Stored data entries
(** X5. Order codes identify orders: when every created order gets a code
    that is not in the code index at that moment, then after any sequence
    of calls [getOrderByCode] finds every stored order under its code, and
    two stored orders never share a code. *)
Theorem codes_identify_orders (participantService : option ParticipantService)
    (ops : list Operation) (s : ServiceState) (k : string) (o : GroupOrder) :
  well_keyed s ->
  code_indexed s ->
  fresh_codes participantService ops s ->
  JsMap.get k (orders (run participantService ops s)) = Some o ->
  k <> "" ->
  getOrderByCode (orderCode o) (run participantService ops s) = Some o
  /\ forall k2 o2,
       JsMap.get k2 (orders (run participantService ops s)) = Some o2 ->
       orderCode o2 = orderCode o -> k2 = k.
Proof.
  intros Hw Hinv Hf Hg Hne.
  pose proof (run_code_indexed participantService ops s Hw Hf Hinv) as Hfinal.
  split.
  - unfold getOrderByCode, getOrderById. rewrite (Hfinal k o Hg). simpl.
    apply String.eqb_neq in Hne. now rewrite Hne.
  - intros k2 o2 Hg2 Hc. apply Hfinal in Hg. apply Hfinal in Hg2.
    congruence.
Qed.

Lemma codes_identify_orders_witness :
  getOrderByCode (orderCode ex_order_second) (run None ex_two_orders initialState)
  = Some ex_order_second.
Proof.
  refine (proj1 (codes_identify_orders None ex_two_orders initialState
                   "order-2" ex_order_second _ _ _ _ _)).
  - constructor.
  - intros k0 o0 H0. discriminate.
  - vm_compute. auto.
  - vm_compute. reflexivity.
  - discriminate.
Defined.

Brief: Wherever a line holds the word "discriminate", copy that line out of the entries above.

Output of the task:
  - intros k0 o0 H0. discriminate.
  - discriminate.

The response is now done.